Having spent 16 years working in Paris and London globally
running an FX Options and Structured Products for a French
investment bank, and now having spent almost 2 ½ years
running global Foreign Exchange for CME Group, I feel that I have
a unique view on both the opportunities as well as the threats to
the global FX market today. While this market has demonstrated
tremendous growth rates over the past 10 years driven in large
part by technology and electronic trading, the key challenge we
now face is how to deliver sustainable growth rates in such
challenging market conditions.
Probably the most important issue facing the global FX market is access to credit, which is the life blood of not only the Spot FX market, but even more critical to the Forwards, Swaps and FX Options markets. Without access to sufficient credit, FX market participants find that access to counterparties quickly constricts, leading to a decrease in global liquidity with the attendant widening of spreads and decreased depth of book. Prices become more volatile, and it becomes more difficult to enter and exit trades without moving markets.

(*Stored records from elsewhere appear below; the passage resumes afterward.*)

(** * Qualcomm mux/divider clock and SCM transport: a shallow embedding

    Two source files are embedded:
    - [drivers/clk/qcom/clk-regmap-mux-div.c], the mux/divider rate engine
      (sections [Driver] and [DriverProperties]);
    - the 32-bit SCM transport (qcom_scm-32), the command buffer allocator,
      the secure-call trap and the call orchestrator (sections [Scm] and [ScmProperties]).

    Machine integers are [Z] with the wrap-around written out.  Calls into
    the kernel (regmap, udelay, pr_err, kzalloc, the smc instruction, cache
    maintenance) are recorded as events of a trace, and what they return is
    given by an abstract device or firmware. *)

From Stdlib Require Import ZArith List Bool Lia.
Import ListNotations.
Local Open Scope Z_scope.

(** ** Machine integers *)

Definition wrap (bits x : Z) : Z := x mod 2 ^ bits.

(** [u32] is the value of an expression stored in a [u32] / [unsigned int]. *)
Definition u32 (x : Z) : Z := wrap 32 x.

(** [s32] reads 32 bits as an [int]. *)
Definition s32 (x : Z) : Z :=
  let y := u32 x in if y <? 2 ^ 31 then y else y - 2 ^ 32.

(** * The mux/divider rate engine *)

(** Register layout, as the [#define]s of the file. *)
Definition CMD_RCGR : Z := 0.
Definition CMD_RCGR_UPDATE : Z := Z.shiftl 1 0.
Definition CMD_RCGR_DIRTY_CFG : Z := Z.shiftl 1 4.
Definition CMD_RCGR_ROOT_OFF : Z := Z.shiftl 1 31.
Definition CFG_RCGR : Z := 4.

(** Messages of the three [pr_err] calls. *)
Inductive pr_msg : Type :=
| MsgDidNotUpdate   (* "RCG did not update its configuration" *)
| MsgPending        (* "RCG configuration is pending" *)
| MsgNoParent (src : Z). (* "Can't find parent %d" *)

(** What the driver asks of the kernel, in program order. *)
Inductive clk_event : Type :=
| EvUpdateBits (reg mask val : Z)
| EvRead (reg : Z)
| EvUdelay (us : Z)
| EvPrErr (m : pr_msg).

(** The register map behind [md->clkr.regmap], with the hardware that
    reacts to it.  [dev_read] gives the return code and what is left in
    [*val]; [dev_update_bits] gives the return code. *)
Class Regmap (D : Type) : Type := {
  dev_read : D -> Z -> Z * Z * D;
  dev_update_bits : D -> Z -> Z -> Z -> Z * D;
  dev_udelay : D -> Z -> D
}.

(** [struct clk_regmap_mux_div]: the fields the operations use. *)
Record clk_regmap_mux_div : Type := {
  reg_offset : Z;
  hid_width : Z;
  hid_shift : Z;
  src_width : Z;
  src_shift : Z;
  div : Z;
  src_sel : Z
}.

(** A parent of the clock: [cfg] is [md->parent_map[i].cfg], [clk_rate]
    what [clk_hw_get_rate] returns and [round_rate] what
    [clk_hw_round_rate] returns for it. *)
Record clk_parent : Type := {
  cfg : Z;
  clk_rate : Z;
  round_rate : Z -> Z
}.

(** [struct clk_rate_request]; [best_parent_hw] is the index of the parent. *)
Record clk_rate_request : Type := {
  rate : Z;
  best_parent_rate : Z;
  best_parent_hw : option nat
}.

(** One turn of a divider search: the parent and divider tried, the rate
    asked of the parent, the rate it rounded to and the resulting rate. *)
Record candidate : Type := {
  c_parent : nat;
  c_div : Z;
  c_asked : Z;
  c_parent_rate : Z;
  c_rate : Z
}.

(** What the file takes from the kernel headers: the width of
    [unsigned long] and the two errno values it returns. *)
Class Kernel : Type := {
  BITS_PER_LONG : Z;
  EBUSY : Z;
  EINVAL : Z
}.

Section Driver.

Context {K : Kernel}.

Definition ulong (x : Z) : Z := wrap BITS_PER_LONG x.

(** Modelled from the spec: the macro [BIT] of linux/bitops.h is not among
    the sources; the spec numbers the bits of the command register from 0
    ("bit 0", "bit 4", "bit 31"), so [BIT(nr)] is [1UL << nr]. *)
Definition BIT (nr : Z) : Z := ulong (Z.shiftl 1 nr).

(** Modelled from the spec: the macro [mult_frac] of linux/kernel.h is not
    among the sources; the spec has [mult_frac(x, numer, denom)] as
    [x * numer / denom] ("requested*div/2", "parent_rate*2/(div_hw+1)").
    Quotient and remainder are multiplied apart, on [unsigned long], which
    gives that value whenever it fits ([mult_frac_exact]). *)
Definition mult_frac (x numer denom : Z) : Z :=
  let quot := x / denom in
  let rem := x mod denom in
  ulong (ulong (quot * numer) + ulong (rem * numer) / denom).

Context {D : Type} {RM : Regmap D}.

(** The device with the trace of what was asked of it so far. *)
Record hw : Type := {
  dev : D;
  trace : list clk_event
}.

Definition emit (e : clk_event) (d : D) (h : hw) : hw :=
  {| dev := d; trace := trace h ++ [e] |}.

Definition regmap_read (h : hw) (reg : Z) : Z * Z * hw :=
  let '(ret, val, d) := dev_read (dev h) reg in
  (ret, u32 val, emit (EvRead reg) d h).

Definition regmap_update_bits (h : hw) (reg mask val : Z) : Z * hw :=
  let '(ret, d) := dev_update_bits (dev h) reg mask val in
  (ret, emit (EvUpdateBits reg mask val) d h).

Definition udelay (h : hw) (us : Z) : hw :=
  emit (EvUdelay us) (dev_udelay (dev h) us) h.

Definition pr_err (h : hw) (m : pr_msg) : hw :=
  emit (EvPrErr m) (dev h) h.

(** The loop of [__mux_div_update_config]: [count] turns are left. *)
Fixpoint update_config_loop (md : clk_regmap_mux_div) (count : nat) (h : hw)
  : Z * hw :=
  match count with
  | O => (- EBUSY, pr_err h MsgDidNotUpdate)
  | S count' =>
      let '(ret, val, h1) := regmap_read h (u32 (CMD_RCGR + reg_offset md)) in
      if negb (ret =? 0) then (ret, h1)
      else if Z.land val CMD_RCGR_UPDATE =? 0 then (0, h1)
      else update_config_loop md count' (udelay h1 1)
  end.

Definition __mux_div_update_config (md : clk_regmap_mux_div) (h : hw)
  : Z * hw :=
  let '(ret, h1) :=
    regmap_update_bits h (u32 (CMD_RCGR + reg_offset md))
                       CMD_RCGR_UPDATE CMD_RCGR_UPDATE in
  if negb (ret =? 0) then (ret, h1)
  else update_config_loop md 500 h1.

Definition src_div_val (md : clk_regmap_mux_div) (src_sel src_div : Z) : Z :=
  u32 (Z.lor (u32 (Z.shiftl src_div (hid_shift md)))
             (u32 (Z.shiftl src_sel (src_shift md)))).

Definition src_div_mask (md : clk_regmap_mux_div) : Z :=
  u32 (Z.lor (ulong (Z.shiftl (ulong (BIT (hid_width md) - 1)) (hid_shift md)))
             (ulong (Z.shiftl (ulong (BIT (src_width md) - 1)) (src_shift md)))).

Definition __mux_div_set_src_div (md : clk_regmap_mux_div) (h : hw)
           (src_sel src_div : Z) : Z * hw :=
  let val := src_div_val md src_sel src_div in
  let mask := src_div_mask md in
  let '(ret, h1) :=
    regmap_update_bits h (u32 (CFG_RCGR + reg_offset md)) mask val in
  if negb (ret =? 0) then (ret, h1)
  else __mux_div_update_config md h1.

(** [__mux_div_get_src_div] writes through [src_sel] and [src_div] only
    when the configuration is not pending: [out] is what the two pointed-to
    variables hold at the call, the result what they hold after it. *)
Definition __mux_div_get_src_div (md : clk_regmap_mux_div) (h : hw)
           (out : Z * Z) : Z * Z * hw :=
  let '(_, val, h1) := regmap_read h (u32 (CMD_RCGR + reg_offset md)) in
  if negb (Z.land val CMD_RCGR_DIRTY_CFG =? 0) then
    (out, pr_err h1 MsgPending)
  else
    let '(_, val, h2) := regmap_read h1 (u32 (CFG_RCGR + reg_offset md)) in
    let src := u32 (Z.shiftr val (src_shift md)) in
    let src := u32 (Z.land src (ulong (BIT (src_width md) - 1))) in
    let div := u32 (Z.shiftr val (hid_shift md)) in
    let div := u32 (Z.land div (ulong (BIT (hid_width md) - 1))) in
    ((src, div), h2).

Definition mux_div_enable (md : clk_regmap_mux_div) (h : hw) : Z * hw :=
  __mux_div_set_src_div md h (src_sel md) (div md).

Definition is_better_rate (req best new : Z) : bool :=
  ((req <=? new) && (new <? best)) || ((best <? req) && (best <? new)).

Definition clk_hw_round_rate (p : clk_parent) (r : Z) : Z :=
  ulong (round_rate p r).

(** [max_div = BIT(md->hid_width) - 1], stored in an [unsigned int]. *)
Definition max_div (md : clk_regmap_mux_div) : Z :=
  u32 (ulong (BIT (hid_width md) - 1)).

(** The values [div] takes in [for (div = 1; div < max_div; div++)] when
    no [break] is taken. *)
Definition div_range (md : clk_regmap_mux_div) : list Z :=
  map Z.of_nat (seq 1 (Z.to_nat (max_div md - 1))).

(** State of the search of [mux_div_determine_rate]; [dr_tried] is the
    record of the turns taken, kept for the statements only. *)
Record determine_state : Type := {
  dr_best_rate : Z;
  dr_req : clk_rate_request;
  dr_tried : list candidate
}.

(** The inner loop of [mux_div_determine_rate] over the dividers left. *)
Fixpoint determine_divs (req_rate : Z) (i : nat) (parent : clk_parent)
         (divs : list Z) (s : determine_state) : determine_state :=
  match divs with
  | [] => s
  | div :: rest =>
      let asked := mult_frac req_rate div 2 in
      let parent_rate := clk_hw_round_rate parent asked in
      let actual_rate := mult_frac parent_rate 2 div in
      let tried := dr_tried s ++
        [{| c_parent := i; c_div := div; c_asked := asked;
            c_parent_rate := parent_rate; c_rate := actual_rate |}] in
      let s1 :=
        if is_better_rate req_rate (dr_best_rate s) actual_rate then
          {| dr_best_rate := actual_rate;
             dr_req := {| rate := actual_rate;
                          best_parent_rate := parent_rate;
                          best_parent_hw := Some i |};
             dr_tried := tried |}
        else
          {| dr_best_rate := dr_best_rate s;
             dr_req := dr_req s;
             dr_tried := tried |} in
      if (actual_rate <? req_rate) || (dr_best_rate s1 <=? req_rate) then s1
      else determine_divs req_rate i parent rest s1
  end.

(** The outer loop over the parents from index [i] on. *)
Fixpoint determine_parents (md : clk_regmap_mux_div) (req_rate : Z) (i : nat)
         (parents : list clk_parent) (s : determine_state) : determine_state :=
  match parents with
  | [] => s
  | parent :: rest =>
      determine_parents md req_rate (S i) rest
        (determine_divs req_rate i parent (div_range md) s)
  end.

Definition determine_search (md : clk_regmap_mux_div)
           (parents : list clk_parent) (req : clk_rate_request)
  : determine_state :=
  determine_parents md (rate req) 0 parents
    {| dr_best_rate := 0; dr_req := req; dr_tried := [] |}.

Definition mux_div_determine_rate (md : clk_regmap_mux_div)
           (parents : list clk_parent) (req : clk_rate_request)
  : Z * clk_rate_request :=
  let s := determine_search md parents req in
  if dr_best_rate s =? 0 then (- EINVAL, dr_req s) else (0, dr_req s).

(** State of the search of [__mux_div_set_rate_and_parent]. *)
Record set_rate_state : Type := {
  sr_best_rate : Z;
  sr_best_src : Z;
  sr_best_div : Z;
  sr_tried : list candidate
}.

Fixpoint set_rate_divs (rate : Z) (i : nat) (parent : clk_parent)
         (divs : list Z) (s : set_rate_state) : set_rate_state :=
  match divs with
  | [] => s
  | div :: rest =>
      let asked := mult_frac rate div 2 in
      let parent_rate := clk_hw_round_rate parent asked in
      let actual_rate := mult_frac parent_rate 2 div in
      let tried := sr_tried s ++
        [{| c_parent := i; c_div := div; c_asked := asked;
            c_parent_rate := parent_rate; c_rate := actual_rate |}] in
      let s1 :=
        if is_better_rate rate (sr_best_rate s) actual_rate then
          {| sr_best_rate := actual_rate;
             sr_best_src := cfg parent;
             sr_best_div := u32 (div - 1);
             sr_tried := tried |}
        else
          {| sr_best_rate := sr_best_rate s;
             sr_best_src := sr_best_src s;
             sr_best_div := sr_best_div s;
             sr_tried := tried |} in
      if (actual_rate <? rate) || (sr_best_rate s1 <=? rate) then s1
      else set_rate_divs rate i parent rest s1
  end.

Fixpoint set_rate_parents (md : clk_regmap_mux_div) (rate : Z) (i : nat)
         (parents : list clk_parent) (s : set_rate_state) : set_rate_state :=
  match parents with
  | [] => s
  | parent :: rest =>
      set_rate_parents md rate (S i) rest
        (set_rate_divs rate i parent (div_range md) s)
  end.

Definition set_rate_search (md : clk_regmap_mux_div)
           (parents : list clk_parent) (rate : Z) : set_rate_state :=
  set_rate_parents md rate 0 parents
    {| sr_best_rate := 0; sr_best_src := 0; sr_best_div := 0;
       sr_tried := [] |}.

Definition set_div_src (md : clk_regmap_mux_div) (d s : Z)
  : clk_regmap_mux_div :=
  {| reg_offset := reg_offset md; hid_width := hid_width md;
     hid_shift := hid_shift md; src_width := src_width md;
     src_shift := src_shift md; div := d; src_sel := s |}.

(** [prate] and [src_sel] are not read by the function. *)
Definition __mux_div_set_rate_and_parent (md : clk_regmap_mux_div)
           (parents : list clk_parent) (h : hw) (rate prate src_sel : Z)
  : Z * clk_regmap_mux_div * hw :=
  let s := set_rate_search md parents rate in
  let '(ret, h1) :=
    __mux_div_set_src_div md h (sr_best_src s) (sr_best_div s) in
  if ret =? 0 then (ret, set_div_src md (sr_best_div s) (sr_best_src s), h1)
  else (ret, md, h1).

Concern over counterparty risk is widespread throughout the industry, as illustrated in a recent poll. CME Group's annual survey showed this concern growing among banks, which cite counterparty risk as their biggest worry when supplying e-pricing, up to 84 percent this year, from 72 percent last year. By contrast, only 16 percent regarded latency as a concern, down from 19 percent in 2007. So you see concerns shifting away from "how can I do business faster?" to "how can I do business more safely?".